Henry E M, Kini G D, Larson S B, Robins R K, Alaghamandan H A, Smee D F
ICN Nucleic Acid Research Institute, Costa Mesa, California 92626.
J Med Chem. 1990 Aug;33(8):2127-30. doi: 10.1021/jm00170a013.
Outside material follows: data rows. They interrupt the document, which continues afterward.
(** What every run of [handle] leaves, in terms of the menu [m] that carries
    the slug afterwards and of the old rows [base] that were kept. *)
Lemma handle_outcome (env : Env) :
  store_ok (env_store env) →
  ∃ m menus' base next_menu' lines,
    handle style_SUCCESS style_WARNING env
    = (tt,
       mkEnv
         (mkStore
            (mkDatabase menus'
               (base ++ demo_rows (menu_pk m) (next_item_pk (env_store env))))
            next_menu' (next_item_pk (env_store env) + 10))
         (env_stdout env ++ lines
          ++ demo_report style_SUCCESS
               (length (filter (λ r, r_menu_id r = menu_pk m)
                          (base ++ demo_rows (menu_pk m)
                                             (next_item_pk (env_store env)))))))
    ∧ find (λ m, bool_decide (slug m = "main_menu")) menus' = Some m
    ∧ store_ok (mkStore
                  (mkDatabase menus'
                     (base ++ demo_rows (menu_pk m) (next_item_pk (env_store env))))
                  next_menu' (next_item_pk (env_store env) + 10))
    ∧ (∀ r, r ∈ base → r ∈ item_table (store_db (env_store env))
                       ∧ r_menu_id r ≠ menu_pk m)
    ∧ (∀ r rest,
          parent_chain (store_db (env_store env)) (r :: rest) →
          Forall (λ x, r_menu_id x ≠ menu_pk m) (r :: rest) →
          r ∈ base)
    ∧ (∀ x, x ∈ menu_table (store_db (env_store env)) → x ∈ menus')
    ∧ (∀ r, r ∈ item_table (store_db (env_store env)) →
            (in_menu (store_db (env_store env)) "main_menu" r
             ↔ r_menu_id r = menu_pk m)).
Proof.
  intros Hok.
  destruct (find (λ m, bool_decide (slug m = "main_menu"))
                 (menu_table (store_db (env_store env)))) as [m|] eqn:Hfind.
  - exists m, (menu_table (store_db (env_store env))),
           (survivors (menu_pk m) (item_table (store_db (env_store env)))),
           (next_menu_pk (env_store env)).
    eexists. split; [by apply handle_existing|].
    pose proof Hfind as [Hm Hslug]%find_slug_Some.
    split; [done|]. split; [|split; [|split; [|split; [done|]]]].
    + apply store_ok_demo; try done; try apply Hok.
      unfold survivors. apply sublist_filter.
    + intros r Hr. by apply survivors_elem_of.
    + intros r rest Hchain Hout.
      by apply (survivors_keep_chain _ _ r rest); [apply Hok|..].
    + intros r Hr. unfold in_menu. rewrite Exists_exists. split.
      * intros (x & Hx & Hpk & Hs). rewrite <- Hpk. f_equal.
        apply (NoDup_fmap_elem_eq slug (menu_table (store_db (env_store env))));
          [apply Hok|done..|congruence].
      * intros Hpk. by exists m.
  - set (m := mkMenu (next_menu_pk (env_store env)) "Главное меню" "main_menu").
    exists m, (menu_table (store_db (env_store env)) ++ [m]),
           (item_table (store_db (env_store env))),
           (next_menu_pk (env_store env) + 1).
    eexists. split; [by apply handle_created|].
    split; [by apply find_slug_snoc|]. split; [|split; [|split; [|split]]].
    + apply store_ok_demo; try done.
      * intros x Hx. apply elem_of_app in Hx as [Hx | Hx].
        -- pose proof (ok_menu_pks _ Hok x Hx). lia.
        -- apply list_elem_of_singleton in Hx as ->. simpl. lia.
      * rewrite fmap_app. apply NoDup_app. split; [apply Hok|]. split.
        -- intros pk Hold Hnew. apply list_elem_of_singleton in Hnew as ->.
           apply list_elem_of_fmap in Hold as (x & Heq & Hx).
           pose proof (ok_menu_pks _ Hok x Hx). simpl in Heq. lia.
        -- apply NoDup_singleton.
      * rewrite fmap_app. apply NoDup_app. split; [apply Hok|]. split.
        -- intros s Hold Hnew. apply list_elem_of_singleton in Hnew as ->.
           apply list_elem_of_fmap in Hold as (x & Heq & Hx).
           by apply (find_slug_None _ _ x Hfind).
        -- apply NoDup_singleton.
      * intros x Hx. apply elem_of_app. by left.
      * apply elem_of_app. right. left.
    + intros r Hr. split; [done|].
      destruct (ok_item_menu _ Hok r Hr) as (x & Hx & Hpk).
      pose proof (ok_menu_pks _ Hok x Hx). simpl. lia.
    + intros r rest Hchain _. by eapply parent_chain_head.
    + intros x Hx. apply elem_of_app. by left.
    + intros r Hr. unfold in_menu. rewrite Exists_exists. split.
      * intros (x & Hx & _ & Hs). by destruct (find_slug_None _ _ x Hfind).
      * intros Hpk. destruct (ok_item_menu _ Hok r Hr) as (x & Hx & Hpk').
        pose proof (ok_menu_pks _ Hok x Hx). simpl in Hpk. lia.
Qed.

End DemoCommandResults.

Section DemoCommandProperties.

Variable style_SUCCESS style_WARNING : string → string.


(** X12. After [handle], [draw_menu] returns for the main menu at every
    request path and with every resolver: no demo item is on a parent
    cycle, whatever the store held before. *)
Theorem demo_menu_always_renders (env : Env) (reverse : string → option string)
    (context : option HttpRequest) (queries : nat) :
  store_ok (env_store env) →
  ∃ fuel value queries',
    draw_menu reverse fuel
      (store_db (env_store (handle style_SUCCESS style_WARNING env).2))
      context "main_menu" queries
    = Returned value queries'.
Proof.
  intros Hok.
  destruct (handle_outcome style_SUCCESS style_WARNING env Hok)
    as (m & menus' & base & next_menu' & lines & -> & Hfind & Hok' & Hbase & _).
  simpl. apply find_slug_Some in Hfind as [Hm Hslug].
  apply draw_menu_returns; [apply Hok'|].
  intros active Hactive.
  apply find_active_item_Some in Hactive as (before & after & Hsplit & _).
  assert (active ∈ fetch_items
            (mkDatabase menus'
               (base ++ demo_rows (menu_pk m) (next_item_pk (env_store env))))
            "main_menu") as Hin
    by (rewrite Hsplit, elem_of_app; right; left).
  apply fetch_items_elem in Hin as (r & Hr & Hmenu & ->). simpl in *.
  assert (r_menu_id r = menu_pk m) as Hpk.
  { unfold in_menu in Hmenu. simpl in Hmenu.
    apply Exists_exists in Hmenu as (x & Hx & Hpk & Hs). rewrite <- Hpk. f_equal.
    apply (NoDup_fmap_elem_eq slug menus'); [apply Hok'|done..|congruence]. }
  apply elem_of_app in Hr as [Hr | Hr]; [by destruct (Hbase r Hr)|].
  apply demo_rows_elem_of in Hr as (_ & _ & rest & Hchain).
  exists r, rest. split; [done|]. apply Hchain.
  intros x Hx. simpl. apply elem_of_app. by right.
Qed.


End DemoCommandProperties.

(** ** Instances for the command *)


Lemma cross_menu_store_ok : store_ok cross_menu_store.
Proof.
  split; simpl.
  - intros m Hm. repeat (apply elem_of_cons in Hm as [-> | Hm]); simpl; try lia.
    by apply elem_of_nil in Hm.
  - intros r Hr. repeat (apply elem_of_cons in Hr as [-> | Hr]); simpl; try lia.
    by apply elem_of_nil in Hr.
  - unfold pk_unique. simpl. apply NoDup_ListNoDup.
    repeat constructor; simpl; intuition discriminate.
  - intros r Hr. repeat (apply elem_of_cons in Hr as [-> | Hr]); simpl.
    + eexists. split; [left | reflexivity].
    + eexists. split; [right; left | reflexivity].
    + eexists. split; [left | reflexivity].
    + eexists. split; [left | reflexivity].
    + by apply elem_of_nil in Hr.
  - apply NoDup_ListNoDup. repeat constructor; simpl; intuition discriminate.
  - apply NoDup_ListNoDup. repeat constructor; simpl; intuition discriminate.
Qed.


(** The command on a store that already has a main menu with a stray item,
    then the tag at the path of a demo item of the third level. *)
Lemma demo_menu_always_renders_witness :
  ∃ fuel value queries',
    draw_menu reverse_urls fuel
      (store_db (env_store (handle (λ s, s) (λ s, s) (mkEnv cross_menu_store [])).2))
      (Some (mkRequest "/services/frontend/")) "main_menu" 0
    = Returned value queries'.
Proof.
  apply (demo_menu_always_renders (λ s, s) (λ s, s) (mkEnv cross_menu_store [])).
  exact cross_menu_store_ok.
Defined.

(** * A driver's bookkeeping bot: ledger, conversation machine, dispatch

    Shallow embedding of [main.py].  Texts are sequences of Unicode code
    points, amounts are IEEE-754 binary64 values (Python [float], SQLite
    [REAL]), the three SQL tables are lists of rows in rowid order, and the
    aiogram memory storage is a finite map from user identity to a session
    (state and accumulator).  Every handler is a function from the world
    (database and sessions) to the next world and the replies it sends. *)

From stdpp Require Import gmap.
From Stdlib Require Import ZArith NArith List Bool Lia String Ascii.
From Stdlib Require Import Floats.SpecFloat.
From Stdlib Require Import Sorting.Sorted Sorting.Permutation.
Import ListNotations.

(* ================================================================= *)
(** ** Texts *)

(** A Python [str]: a sequence of code points. *)
Definition char := N.
Definition str := list char.
Bind Scope N_scope with char.

(** ASCII literals of the source, as code points. *)
Definition lit (s : string) : str :=
  List.map N_of_ascii (list_ascii_of_string s).

Definition in_range (lo hi c : N) : bool := ((lo <=? c) && (c <=? hi))%N.

Definition str_eqb (a b : str) : bool := bool_decide (a = b).

(** [str.isspace] of one code point: the characters [str.strip()] removes. *)
Definition isspace (c : char) : bool :=
  (in_range 9 13 c || in_range 28 32 c || (c =? 133) || (c =? 160)
   || (c =? 5760) || in_range 8192 8202 c || (c =? 8232) || (c =? 8233)
   || (c =? 8239) || (c =? 8287) || (c =? 12288))%N.

Fixpoint lstrip (s : str) : str :=
  match s with
  | [] => []
  | c :: s' => if isspace c then lstrip s' else s
  end.

Definition rstrip (s : str) : str := rev (lstrip (rev s)).

(** [text.strip()] *)
Definition strip (s : str) : str := rstrip (lstrip s).

(** [text.replace(old, new)] for a one-character [old]. *)
Definition replace_char (old : char) (new : str) (s : str) : str :=
  flat_map (fun c => if (c =? old)%N then new else [c]) s.

(** [text.split(sep)] for a one-character separator. *)
Fixpoint split_on (sep : char) (s : str) : list str :=
  match s with
  | [] => [[]]
  | c :: s' =>
      if (c =? sep)%N then [] :: split_on sep s'
      else match split_on sep s' with
           | p :: ps => (c :: p) :: ps
           | [] => [[c]]
           end
  end.
Lemma kinv_all_free total s s' v h1 h2 :
  kinv_all total (s, h1 ++ v :: h2) -> kfree end_ v s = inr (tt, s') -> kinv_all total (s', h1 ++ h2).
Proof.
  intros (l & Hi & Hnd & Hv & Hp & Ht) E. simpl in *.
  rewrite <- Permutation_middle in Hnd. rewrite <- Permutation_middle in Hnd.
  apply NoDup_cons in Hnd as [Hin Hnd]. apply Forall_app in Hv as [Hv1 Hv2].
  apply Forall_cons in Hv2 as [Hvv Hv2].
  destruct (kfree_spec s l v Hi Hvv) as (m' & E' & _ & Hi'); [set_solver|].
  rewrite E' in E. injection E as <-. exists (v :: l). split; [exact Hi'|]. simpl.
  split; [constructor; [exact Hin|exact Hnd]|]. split; [by apply Forall_app|]. split; [lia|].
  rewrite length_app in *. simpl in *. lia.
Qed.

Lemma kinv_all_write total k m m' held :
  wf_mem m' -> (forall a, (forall v, v ∈ held -> ~ (v <= a < v + PGSIZE)) -> m' a = m a) ->
  kinv_all total (Kheap k m, held) -> kinv_all total (Kheap k m', held).
Proof.
  intros Hwf Hm (l & (Hc & Hndl & Hcnt & _) & Hnd & Hv & Hp & Ht). exists l. simpl in *.
  split; [|done]. split; [|done]. simpl. eapply chain_ext; [|exact Hc].
  intros w a Hw Ha. symmetry. apply Hm. intros v Hvh Hva.
  apply chain_valid in Hc. rewrite Forall_forall in Hc, Hv.
  apply NoDup_app in Hnd as (_ & Hdisj & _).
  destruct (pages_apart v w (Hv v Hvh) (Hc w Hw)); [|lia|lia]. intros ->. by apply (Hdisj w).
Qed.

Lemma kinv_bound s l : kinv s l -> 0 <= page_cnt (hp s) <= 57344.
Proof.
  intros (Hc & Hnd & -> & _). pose proof (valid_pages_bound l Hnd (chain_valid _ _ _ Hc)) as Hb.
  change (PHYSTOP / PGSIZE) with 57344 in Hb. lia.
Qed.

Lemma kinv_all_step total x y : kstep x y -> kinv_all total x -> kinv_all total y.
Proof.
  intros Hs Hx. destruct Hs as [s s' v held E Hne|s s' held E|s s' v h1 h2 E|k m m' held Hwf Hm
    |s s' num r held Hn E|s s' num r held Hn E].
  - by eapply kinv_all_alloc.
  - pose proof Hx as (l & Hi & _). destruct (kalloc_spec s l Hi) as [[_ E']|(w & l' & -> & Hlt & E' & Hi')];
      rewrite E' in E; injection E; intros; subst; [done|].
    pose proof Hi as (Hc & _). apply chain_head in Hc as [E1 E2]. congruence.
  - by eapply kinv_all_free.
  - by eapply kinv_all_write.
  - destruct Hx as (l & Hi & Hnd & Hv & Hp & Ht). pose proof (kinv_bound s l Hi). simpl in *.
    unfold increse_protect_counter in E. destruct (Z.ltb_spec num 0); [lia|].
    cbv zeta in E. rewrite !s32_id in E by word.
    destruct (Z.leb_spec (num + page_protect (hp s)) (page_cnt (hp s))); injection E as <- <-;
      exists l; [|done]. simpl. split; [exact Hi|]. split; [done|]. split; [done|]. split; [lia|done].
  - destruct Hx as (l & Hi & Hnd & Hv & Hp & Ht). pose proof (kinv_bound s l Hi). simpl in *.
    unfold decrese_protect_counter in E. cbv zeta in E. rewrite s32_id in E by word.
    injection E as <- <-. exists l. simpl. split; [exact Hi|].
    split; [done|]. split; [done|]. split; [lia|done].
Qed.

Lemma kinv_all_reach total x y : rtc kstep x y -> kinv_all total x -> kinv_all total y.
Proof. induction 1; eauto using kinv_all_step. Qed.

Lemma page_err_filled m v : filled m v -> page_err m v = 0.
Proof.
  intros Hf. unfold page_err. rewrite (proj2 (forallb_forall _ _)); [done|].
  intros i Hi. apply list_elem_of_In, elem_of_seqZ in Hi. rewrite Hf by (unfold PGSIZE in *; lia).
  done.
Qed.

Lemma kmemtest_loop_spec m v l c :
  free_chain m v l ->
  kmemtest_loop (S (length l)) m v c 0 = Some (c + Z.of_nat (length l), 0).
Proof.
  intros Hc. revert c. induction Hc as [|v l Hv Hf Hc IH]; intros c.
  - simpl. rewrite Z.add_0_r. done.
  - cbn [kmemtest_loop length]. destruct (Z.eqb_spec v 0) as [->|].
    + destruct Hv as (_ & _ & Hv). unfold KERNBASE in Hv. lia.
    + rewrite page_err_filled by done. change (0 + 0) with 0.
      change (S (length l)) with (S (length l)) in IH. etrans; [apply IH|]. do 2 f_equal. lia.
Qed.

Lemma kmemtest_spec s l : kinv s l -> kmemtest (S (length l)) s = Some 0.
Proof.
  intros (Hc & _ & Hcnt & _). unfold kmemtest. rewrite (kmemtest_loop_spec _ _ l) by done.
  rewrite Hcnt, Z.add_0_l, Z.eqb_refl. done.
Qed.

(** ** Initialisation *)

Lemma PGROUNDUP_spec z : 0 <= z < 2 ^ 32 - PGSIZE ->
  PGROUNDUP z mod PGSIZE = 0 /\ z <= PGROUNDUP z < z + PGSIZE.
Proof.
  intros Hz. unfold PGROUNDUP. rewrite u32_id by (unfold PGSIZE in *; word).
  change (PGSIZE - 1) with (Z.ones 12). rewrite <- Z.ldiff_land, Z.ldiff_ones_r by lia.
  rewrite Z.shiftl_mul_pow2, Z.shiftr_div_pow2 by lia. change (2 ^ 12) with PGSIZE.
  rewrite Z.mod_mul by (unfold PGSIZE; lia). unfold PGSIZE in *.
  Z.div_mod_to_equations. lia.
Qed.

(** The pages [freerange] gives back, in the order it does. *)
Definition pages_from (p : Z) (n : nat) : list Z := (fun i => p + PGSIZE * Z.of_nat i) <$> seq 0 n.

Lemma pages_from_S p n : pages_from p (S n) = p :: pages_from (p + PGSIZE) n.
Proof.
  unfold pages_from. simpl. f_equal; [lia|]. rewrite <- fmap_S_seq, <- list_fmap_compose.
  apply list_fmap_ext. intros i x _. simpl. lia.
Qed.

Lemma elem_of_pages_from p n v : v ∈ pages_from p n <->
  exists i : nat, (i < n)%nat /\ v = p + PGSIZE * Z.of_nat i.
Proof.
  unfold pages_from. rewrite list_elem_of_fmap. split.
  - intros (i & -> & Hi). apply elem_of_seq in Hi. exists i. split; [lia|done].
  - intros (i & Hi & ->). exists i. split; [done|]. apply elem_of_seq. lia.
Qed.

Lemma freerange_loop_spec fuel p vend s l :
  kinv s l -> p mod PGSIZE = 0 -> end_ <= p -> KERNBASE <= p -> vend <= KERNBASE + PHYSTOP ->
  (Z.to_nat ((vend - p) / PGSIZE) <= fuel)%nat ->
  (forall v, v ∈ l -> v < p \/ vend <= v) ->
  exists s', freerange_loop end_ fuel p vend s = inr (tt, s') /\
    page_protect (hp s') = page_protect (hp s) /\
    kinv s' (reverse (pages_from p (Z.to_nat ((vend - p) / PGSIZE))) ++ l).
Proof.
  revert p s l. induction fuel as [|fuel IH]; intros p s l Hi Hp He Hk Hv Hf Hl.
  - replace (Z.to_nat _) with 0%nat by lia. exists s. done.
  - cbn [freerange_loop]. destruct (Z.leb_spec (p + PGSIZE) vend) as [Hle|Hgt].
    + destruct (kfree_spec s l p Hi) as (m' & E & Hm & Hi').
      { split; [done|]. unfold PGSIZE in *. lia. }
      { intros Hin. destruct (Hl p Hin); unfold PGSIZE in *; lia. }
      unfold mbind, M_bind. rewrite E.
      assert (Z.to_nat ((vend - p) / PGSIZE) = S (Z.to_nat ((vend - (p + PGSIZE)) / PGSIZE))) as En.
      { unfold PGSIZE in *. Z.div_mod_to_equations. lia. }
      destruct (IH (p + PGSIZE) _ _ Hi') as (s' & E' & Hpr & Hi2).
      * unfold PGSIZE in *. Z.div_mod_to_equations. lia.
      * unfold PGSIZE; lia.
      * unfold PGSIZE; lia.
      * done.
      * lia.
      * intros v [->|Hin]%elem_of_cons; [unfold PGSIZE; lia|]. destruct (Hl v Hin); unfold PGSIZE in *; lia.
      * exists s'. split; [done|]. split; [done|]. rewrite En, pages_from_S, reverse_cons, <- app_assoc. done.
    + replace (Z.to_nat ((vend - p) / PGSIZE)) with 0%nat.
      * exists s. done.
      * unfold PGSIZE in *. Z.div_mod_to_equations. lia.
Qed.

End kalloc_inv.

Lemma pages_exact end_ p vend v :
  p mod PGSIZE = 0 -> end_ <= p < end_ + PGSIZE -> KERNBASE <= end_ -> vend <= KERNBASE + PHYSTOP ->
  v ∈ pages_from p (Z.to_nat ((vend - p) / PGSIZE)) <-> valid_page end_ v /\ v + PGSIZE <= vend.
Proof.
  intros Hp He Hk Hv. rewrite elem_of_pages_from. unfold valid_page. split.
  - intros (i & Hi & ->). unfold PGSIZE in *. Z.div_mod_to_equations. lia.
  - intros ((Hvm & Hve & Hvk) & Hvv). exists (Z.to_nat ((v - p) / PGSIZE)).
    unfold PGSIZE in *. Z.div_mod_to_equations. lia.
Qed.

Lemma freerange_spec end_ vstart vend s l :
  kinv end_ s l -> end_ <= vstart -> KERNBASE <= vstart -> vend <= KERNBASE + PHYSTOP ->
  (forall v, v ∈ l -> v < vstart \/ vend <= v) -> vstart <= KERNBASE + PHYSTOP ->
  exists s', freerange end_ vstart vend s = inr (tt, s') /\
    page_protect (hp s') = page_protect (hp s) /\
    kinv end_ s' (reverse (pages_from (PGROUNDUP vstart)
                    (Z.to_nat ((vend - PGROUNDUP vstart) / PGSIZE))) ++ l).
Proof.
  intros Hi He Hk Hv Hl Hs. destruct (PGROUNDUP_spec vstart) as [Hm Hr].
  { unfold KERNBASE, PHYSTOP, PGSIZE in *. lia. }
  apply freerange_loop_spec; try done; try lia.
  - unfold KERNBASE, PGSIZE in *. Z.div_mod_to_equations. lia.
  - intros v Hin. destruct (Hl v Hin); lia.
Qed.

Lemma PGROUNDUP_aligned v : 0 <= v < 2 ^ 32 - PGSIZE -> v mod PGSIZE = 0 -> PGROUNDUP v = v.
Proof.
  intros Hv Hm. destruct (PGROUNDUP_spec v Hv) as [H1 H2]. unfold PGSIZE in *.
  Z.div_mod_to_equations. lia.
Qed.

(** The two-phase initialisation of [main] ([kinit1] up to [vmid], then
    [kinit2] up to [vend]) never panics and leaves an intact free list that holds
    exactly the whole pages between the end of the kernel and [vend], each once,
    with no page reserved and the lock in use. *)
Lemma kinit_frees_all end_ vmid vend s0 :
  freelist (hp s0) = 0 -> page_cnt (hp s0) = 0 -> page_protect (hp s0) = 0 -> wf_mem (hm s0) ->
  KERNBASE <= end_ <= vmid -> vmid mod PGSIZE = 0 -> vmid <= vend <= KERNBASE + PHYSTOP ->
  exists s l, (kinit1 end_ end_ vmid ;; kinit2 end_ vmid vend) s0 = inr (tt, s) /\
    kinv end_ s l /\ (forall v, v ∈ l <-> valid_page end_ v /\ v + PGSIZE <= vend) /\
    page_protect (hp s) = 0 /\ use_lock (hp s) = true.
Proof.
  intros Hf Hc Hp Hm He Hal Hv.
  set (s1 := Kheap (Kmem false (page_cnt (hp s0)) (page_protect (hp s0)) (freelist (hp s0))) (hm s0)).
  assert (kinv end_ s1 []) as Hi.
  { unfold kinv, s1. simpl. rewrite Hf, Hc. split; [constructor|]. split; [constructor|]. done. }
  destruct (freerange_spec end_ end_ vmid s1 [] Hi) as (s2 & E2 & P2 & I2);
    [lia|lia|lia|set_solver|lia|].
  assert (forall v, v ∈ pages_from (PGROUNDUP end_) (Z.to_nat ((vmid - PGROUNDUP end_) / PGSIZE)) <->
    valid_page end_ v /\ v + PGSIZE <= vmid) as X1.
  { intros v. apply pages_exact; unfold KERNBASE, PHYSTOP, PGSIZE in *; try lia;
      apply PGROUNDUP_spec; unfold PGSIZE; lia. }
  rewrite app_nil_r in I2.
  destruct (freerange_spec end_ vmid vend s2 _ I2) as (s3 & E3 & P3 & I3);
    [lia|lia|lia| |lia|].
  { intros v Hin. left. rewrite elem_of_reverse, X1 in Hin. unfold PGSIZE in *. lia. }
  eexists _, _. split.
  { rewrite (bind_run _ _ _ tt s2); [|exact E2]. unfold kinit2. rewrite (bind_run _ _ _ tt s3 E3). done. }
  split; [exact I3|].
  split; [|simpl; done].
  intros v. rewrite elem_of_app, !elem_of_reverse, X1.
  rewrite PGROUNDUP_aligned by (unfold KERNBASE, PHYSTOP, PGSIZE in *; lia || done).
  rewrite elem_of_pages_from. unfold valid_page, KERNBASE, PHYSTOP, PGSIZE in *. split.
  - intros [(i & Hi' & ->)|?]; [|lia]. Z.div_mod_to_equations. lia.
  - intros ((H1 & H2 & H3) & H4). destruct (Z.le_gt_cases (v + 4096) vmid); [right; lia|left].
    exists (Z.to_nat ((v - vmid) / 4096)). Z.div_mod_to_equations. lia.
Qed.

Lemma kinit_frees_all_witness :
  exists s l, (kinit1 0x80100000 0x80100000 0x80102000 ;; kinit2 0x80100000 0x80102000 0x80104000)
      (Kheap (Kmem false 0 0 0) (fun _ => 0)) = inr (tt, s) /\ kinv 0x80100000 s l.
Proof.
  destruct (kinit_frees_all 0x80100000 0x80102000 0x80104000 (Kheap (Kmem false 0 0 0) (fun _ => 0)))
    as (s & l & H1 & H2 & _); try reflexivity; try (unfold KERNBASE, PHYSTOP; lia).
  - intros a. simpl. unfold is_byte. lia.
  - exists s, l. split; [exact H1|exact H2].
Defined.


(** Two free pages, for the witness. *)
Definition two_pages : kheap :=
  Kheap (Kmem true 2 1 0x80101000)
    (fun a => if in_range a 0x80101000 4 then (if a =? 0x80101003 then 0x80 else if a =? 0x80101002 then 0x10 else 0)
              else if in_range a 0x80100000 4 then 0 else 1).

Lemma two_pages_inv : kinv_all 0x80100000 2 (two_pages, []).
Proof.
  exists [0x80101000; 0x80100000]. simpl. split; [|split; [|split; [constructor|split; [lia|done]]]].
  - split; [|split; [|split; [done|]]].
    + assert (ld32 (hm two_pages) 0x80101000 = 0x80100000) as E1 by reflexivity.
      assert (ld32 (hm two_pages) 0x80100000 = 0) as E2 by reflexivity.
      constructor; [|intros a Ha|rewrite E1; constructor; [|intros a Ha|rewrite E2; constructor]];
        simpl; unfold valid_page, PGSIZE, KERNBASE, PHYSTOP in *; try (split; [reflexivity|lia]);
        range_cases; try lia; done.
    + constructor; [set_solver|]. constructor; [set_solver|constructor].
    + intros a. simpl. range_cases; zcases; unfold is_byte; lia.
  - constructor; [set_solver|]. constructor; [set_solver|constructor].
Qed.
2,6,8-Trichloro-7-methylpurine (3) was converted to 2-chloro-8,9-dihydro-7-methyl-8-thioxopurin-6(1H)-one (5) by utilizing the difference in reactivity of the 2-, 6-, and 8-positions in the trichloropurine ring system to nucleophilic displacement. Compound 5 was subsequently glycosylated with 1-O-acetyl-2,3,5-tri-O-benzoyl-D-ribofuranose according to the Vorbrüggen procedure to yield 2-chloro-8,9-dihydro-7-methyl-9-(2,3,5-tri-O-benzoyl-beta-D-ribofuranosy l)-8- thioxopurin-6(1H)-one (6). Removal of the benzoyl protecting groups, followed by amination of 7 with liquid ammonia at 150 degrees C, gave 7,8-dihydro-7-methyl-8-thioxoguanosine (2). The structure of compound 2 was confirmed by X-ray crystallographic analysis. Compounds 1 (7,8-dihydro-7-methyl-8-oxoguanosine) and 2 were evaluated for activity in various animal virus infection models. Against banzi, Semliki Forest, and San Angelo viruses in mice, 2 was highly active when administered before virus inoculation.
利用三氯嘌呤环系中2-、6-和8-位对亲核取代反应活性的差异,将2,6,8-三氯-7-甲基嘌呤(3)转化为2-氯-8,9-二氢-7-甲基-8-硫代氧嘌呤-6(1H)-酮(5)。随后,根据Vorbrüggen方法,化合物5与1-O-乙酰基-2,3,5-三-O-苯甲酰基-D-呋喃核糖进行糖基化反应,得到2-氯-8,9-二氢-7-甲基-9-(2,3,5-三-O-苯甲酰基-β-D-呋喃核糖基)-8-硫代氧嘌呤-6(1H)-酮(6)。去除苯甲酰保护基,然后在150℃下用液氨对7进行胺化反应,得到7,8-二氢-7-甲基-8-硫代鸟苷(2)。通过X射线晶体学分析确定了化合物2的结构。对化合物1(7,8-二氢-7-甲基-8-氧代鸟苷)和2在各种动物病毒感染模型中的活性进行了评估。在小鼠中,针对班齐病毒、Semliki森林病毒和圣安杰洛病毒,在病毒接种前给药时,2具有高活性。